Combat-training stress – pro-inflammatory markers – increased intestinal permeability
A study published in the February 2013 issue of Alimentary Pharmacology and Therapeutics reports that soldiers participating in as little as 6 weeks of combat training had high stress; anxiety and depression levels combined with gastrointestinal (GI) symptoms, pro-inflammatory immune activation and increased intestinal permeability.
The most frequently reported symptoms unrelated to trauma in soldiers in high-pressure operational situations are gastrointestinal (GI), including abdominal pain, diarrhoea, constipation and nausea besides a range of cognitive changes. Many cases of diarrhoea in the battlefield may be infectious, but often an infectious cause is not documented and stress-related functional GI disorders (FGID), either postinfectious or not, are a legitimate differential diagnosis. During severe exercise-heat stress, possibly combined with other stresses, reductions in intestinal blood flow, direct thermal damage to the intestinal mucosa, or both, can cause intestinal barrier disruption and endotoxemia.
Data from the Gulf, Iraq and Afghanistan conflicts have highlighted the significance of GI symptoms on military efficiency and manpower loss on the front lines. However, underlying mechanisms, apart from infectious diarrhea, have not been extensively investigated. Although considerable evidence exists on the late consequences of combat stress and anxiety in veterans, much less is known about the effects of ongoing and protracted stress in the battlefield. Also, the stress responses related to the GI-tract have been mainly characterized using animal models, and little is known about the long-term effects of stress in the battlefield.
The hypothalamic-pituitary-adrenal (HPA) axis and the sympathetic nervous system are the two major stress systems in humans and provide bidirectional neuroendocrine links between the brain and gut. Activation of the HPA axis during acute stress results in increased secretion of corticotropin-releasing hormone (CRH), which can modulate gut neuroimmune responses directly as well as via mucosal immune cells and inflammatory mediators, such as tumour necrosis factor (TNF)-α and interleukin-1 and -6 (IL-1, IL-6). This can lead to disruption of intestinal barrier integrity and further release of inflammatory mediators.
In this prospective, longitudinal study, Li and colleagues from the Neurogastroenterology Research Unit, Department of Medicine, National University of Singapore, Singapore, investigated 37 male army medical rapid response troops, and monitored their GI symptoms, stress markers, segmental intestinal permeability using the 4-sugar test (sucrose, lactulose, mannitol and sucralose) and immune activation were assessed during the 4th week of an intense combat-training and a rest period.
The authors demonstrate that protracted combat-training stress induced GI symptoms associated with increased upper and lower intestinal barrier permeability and elevated systemic levels of interleukin (IL)-6, and tumor necrosis factor (TNF)-α. Notably, the subgroup that had suffered the most GI symptoms also scored higher in anxiety, depression and stress.

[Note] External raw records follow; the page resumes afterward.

Lemma tx_side_idle n s :
  tx_quiet s ->
  let '(s', _, line) := tx_side_run (replicate n None) s in tx_quiet s' /\ uart_line BIT BIT [] line.
Proof.
  intros Hs. pose proof Hs as [Hd Hp]. pose proof (done_run n s Hd) as H.
  destruct (tx_side_run (replicate n None) s) as [[s' bs] line] eqn:E. destruct H as (Hd' & -> & Hp').
  assert (Hq : tx_quiet s') by (split; [done|by rewrite Hp', Hp, drop_nil]). split; [done|]. exact (tx_side_line _ s s' _ line Hs Hq E).
Qed.

(** One word on a stream. *)
Lemma tx_side_stream w p q s :
  tx_quiet s -> (word_time <= q)%nat ->
  let '(s', _, line) := tx_side_run (replicate p None ++ Some w :: replicate q None) s in
  tx_quiet s' /\ uart_line BIT BIT (le_store 4 w) line.
Proof.
  intros Hs Hq. rewrite tx_side_run_app. pose proof (tx_side_idle p s Hs) as H1.
  destruct (tx_side_run (replicate p None) s) as [[s1 b1] l1]. destruct H1 as [H1 L1].
  pose proof (tx_side_word w q s1 H1 Hq) as H2. destruct (tx_side_run (Some w :: _) s1) as [[s2 b2] l2]. destruct H2 as [H2 L2].
  split; [exact H2|]. exact (uart_line_app _ _ _ _ _ _ L1 L2).
Qed.
End Send.

(** A word that comes while another is being sent takes its place from the next byte on: a host must await an answer. *)
Example early_word_mixes :
  (tx_side_run 10 (Some 0x11111111 :: replicate 250 None ++ Some 0x22222222 :: replicate 1000 None)
    (TxSide UartRx.tx_reset false 0 0 0 false)).1.2 = [0x11; 0x11; 0x11; 0x22].
Proof. vm_compute. reflexivity. Qed.
(* ===== verification/Timer.v ===== *)
(** * Clocks and timers: [example/cpp/timer.hpp]

    The events of [std::chrono] and [std::this_thread], what is assumed of a
    steady clock, and the class template [timer].  Times and durations are
    64-bit nanosecond counts; signed overflow is undefined. *)

From S2P Require Import Prelude Effects.

(** ** Clocks *)
Inductive clockE : Type -> Type :=
  | ClockNow : clockE Z
  | SleepUntil (time : Z) : clockE unit
  | Pause : clockE unit.

(** Signed 64-bit arithmetic. *)
Definition i64 (x : Z) : result Z :=
  if (- 2 ^ 63 <=? x) && (x <? 2 ^ 63) then Ok x else Err Undefined.

(** A steady clock: readings never decrease, and [sleep_until] returns no
    earlier than the time it was given. *)
Class SteadyClock (W : Type) `{!Handler clockE W} (clk : W -> Z) : Prop := {
  clock_now w : clk w <= (handle ClockNow w).1 /\ clk (handle ClockNow w).2 = (handle ClockNow w).1;
  clock_sleep w t : clk w <= clk (handle (SleepUntil t) w).2 /\ t <= clk (handle (SleepUntil t) w).2;
  clock_pause w : clk w <= clk (handle Pause w).2
}.

(** Between two readings it advances by at least [step] (0 for no progress). *)
Class ProgressingClock (W : Type) `{!Handler clockE W} (clk : W -> Z) (step : Z) : Prop :=
  clock_progress w : clk w + step <= (handle ClockNow w).1.

(** ** [timer<Clock>] *)
Record timer := Timer { _start_time : Z; _expire_time : Z; _started : bool }.
Abbreviation timerM := (objM clockE timer).

Definition timer_default : timer := Timer 0 0 false.

Definition restart (timeout_duration : Z) : timerM unit :=
  _ ← obj_modify (fun t => Timer (_start_time t) (_expire_time t) true);
  now ← obj_io (call_ok ClockNow);
  _ ← obj_modify (fun t => Timer now (_expire_time t) (_started t));
  expire ← obj_io (Ret (i64 (now + timeout_duration)));
  obj_modify (fun t => Timer (_start_time t) expire (_started t)).

(** The constructor with a timeout. *)
Definition timer_new (timeout_duration : Z) : prog clockE (result unit * timer) :=
  restart timeout_duration timer_default.

(** [!_started || (now() >= _expire_time)]: the clock is read only when started. *)
Definition expired : timerM bool :=
  this ← (obj_get : timerM _);
  if negb (_started this) then mret true
  else now ← obj_io (call_ok ClockNow); mret (_expire_time this <=? now).

(** [duration_cast] truncates; [unit_ns] is the target unit in nanoseconds. *)
Definition elapsed (unit_ns : Z) : timerM Z :=
  this ← (obj_get : timerM _);
  now ← obj_io (call_ok ClockNow);
  d ← obj_io (Ret (i64 (now - _start_time this)));
  mret (Z.quot d unit_ns).

(** ** Lemmas *)
Lemma i64_ok x : - 2 ^ 63 <= x < 2 ^ 63 -> i64 x = Ok x.
Proof.
  intros [H1 H2]. unfold i64. by rewrite (proj2 (Z.leb_le _ _) H1), (proj2 (Z.ltb_lt _ _) H2).
Qed.

Section Clock.
Context {W : Type} `{!Handler clockE W}.

Lemma run_now w : run (call_ok ClockNow) w = (Ok (handle ClockNow w).1, (handle ClockNow w).2).
Proof. rewrite run_call_ok. by destruct (handle ClockNow w). Qed.
Lemma run_sleep t w : run (call_ok (SleepUntil t)) w = (Ok tt, (handle (SleepUntil t) w).2).
Proof. rewrite run_call_ok. by destruct (handle (SleepUntil t) w) as [[] ?]. Qed.
Lemma run_pause w : run (call_ok Pause) w = (Ok tt, (handle Pause w).2).
Proof. rewrite run_call_ok. by destruct (handle Pause w) as [[] ?]. Qed.
End Clock.

Ltac clock_step :=
  first [ obj1 | rewrite run_now | rewrite run_sleep | rewrite run_pause ]; cbn beta iota.

(** ** Properties *)

(** A restarted timer: [expired] answers whether the clock has reached start
    plus timeout, [elapsed] the truncated number of units since the start, and
    on a steady clock a timer that has expired stays expired. *)
Theorem timer_spec {W} `{!Handler clockE W} clk `{!SteadyClock W clk} timeout unit_ns tm w0 :
  let t0 := (handle ClockNow w0).1 in
  0 <= t0 < 2 ^ 62 -> 0 <= timeout < 2 ^ 62 -> 0 < unit_ns ->
  exists tm', run (restart timeout tm) w0 = ((Ok tt, tm'), (handle ClockNow w0).2) /\
    forall w, t0 <= clk w ->
      let now := (handle ClockNow w).1 in
      now < 2 ^ 63 ->
      run (expired tm') w = ((Ok (t0 + timeout <=? now), tm'), (handle ClockNow w).2) /\
      run (elapsed unit_ns tm') w = ((Ok ((now - t0) / unit_ns), tm'), (handle ClockNow w).2) /\
      (t0 + timeout <= now -> forall w', clk (handle ClockNow w).2 <= clk w' ->
         (run (expired tm') w').1 = (Ok true, tm')).
Proof.
  intros t0 Ht0 Hto Hunit. exists (Timer t0 (t0 + timeout) true). split.
  - unfold restart. repeat clock_step. fold t0. rewrite i64_ok by lia. cbn beta iota.
    by repeat clock_step.
  - intros w Hw now Hnow. pose proof (clock_now w) as [Hle Hclk]. fold now in Hle, Hclk.
    assert (Hexp : forall u, run (expired (Timer t0 (t0 + timeout) true)) u =
      ((Ok (t0 + timeout <=? (handle ClockNow u).1), Timer t0 (t0 + timeout) true), (handle ClockNow u).2)).
    { intros u. unfold expired. repeat clock_step. cbn [_started negb]. by repeat clock_step. }
    split_and!.
    + apply Hexp.
    + unfold elapsed. repeat clock_step. fold now. cbn [_start_time].
      rewrite i64_ok by lia. cbn beta iota. clock_step. by rewrite Z.quot_div_nonneg by lia.
    + intros Hex w' Hw'. rewrite Hexp. cbn [fst]. pose proof (clock_now w') as [Hle' _].
      by rewrite (proj2 (Z.leb_le _ _)) by lia.
Qed.

(** ** Witnesses *)

(** A clock that advances by a microsecond at every reading. *)
Definition ticking : Handler clockE Z := fun X e =>
  match e in clockE Y return Z -> Y * Z with
  | ClockNow => fun w => (w + 1000, w + 1000)
  | SleepUntil t => fun w => (tt, Z.max w t)
  | Pause => fun w => (tt, w)
  end.
#[export] Instance ticking_steady : SteadyClock (Handler0 := ticking) Z (fun w => w).
Proof. split; intros; cbn; lia. Qed.
#[export] Instance ticking_progress : ProgressingClock (Handler0 := ticking) Z (fun w => w) 1000.
Proof. intros w. cbn. lia. Qed.

Lemma timer_spec_witness :
  exists tm', run (Handler0 := ticking) (restart 100000 timer_default) 0 = ((Ok tt, tm'), 1000) /\
    (run (Handler0 := ticking) (expired tm') 50000).1.1 = Ok false /\
    (run (Handler0 := ticking) (expired tm') 100000).1.1 = Ok true.
Proof.
  destruct (timer_spec (Handler0 := ticking) (fun w => w) 100000 1000 timer_default 0)
    as (tm' & Hr & Hs); [cbn; lia..|].
  exists tm'. split; [exact Hr|].
  destruct (Hs 50000) as (E1 & _ & _); [cbn; lia..|]. destruct (Hs 100000) as (E2 & _ & _); [cbn; lia..|].
  rewrite E1, E2. split; reflexivity.
Defined.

IBS-like symptoms, such as abdominal pain and discomfort, diarrhoea and/or constipation developed de novo in 70% of previously asymptomatic soldiers during combat-training and persisted in 30% into the posttraining rest period 12 days later.
Previous research indicates a multidirectional link between stress, immune activation, increased IP, visceral hypersensitivity and GI symptoms. In this study, increased permeability was shown in all segments of the GI tract using commonly used, non-invasive sugar markers. Thus, combat-training increased sucrose excretion approximately 160% above resting levels, indicating substantially elevated proximal GI permeability.
The study also confirmed the co-incidence of increased stress-related cognitive and systemic factors and elevated pro-inflammatory cytokines, and demonstrated the novel link to abnormal intestinal permeability in ongoing mixed physical and psychological stress in humans.
This human study indicates that protracted and intense physical and psychological stress in soldiers may alter GI permeability and thus, may elicit clinical GI symptoms. The authors suggest that the responsiveness of an individual’s stress–neuroimmune axis at rest, and during stress, influences downstream GI permeability changes and related GI symptoms and vice versa.
One possible mechanism is that the increased intestinal permeability is most likely due to stress-driven neuroimmune activation, with subsequent increases of systemic or local production of TNF-α and IL-6. This, in turn, leads to disruption of intestinal barrier integrity and further release of inflammatory mediators.
In conclusion, this study suggests that combat-training stress induces GI symptoms associated with increased upper and lower intestinal barrier permeability and elevated systemic pro-inflammatory cytokine concentrations. According to the authors, the identification of a subgroup of individuals with greater propensity for GI adverse events, may allow selection of those at-risk of long-term effects of stress, such as functional GI disorders, as well as the development of protective measures.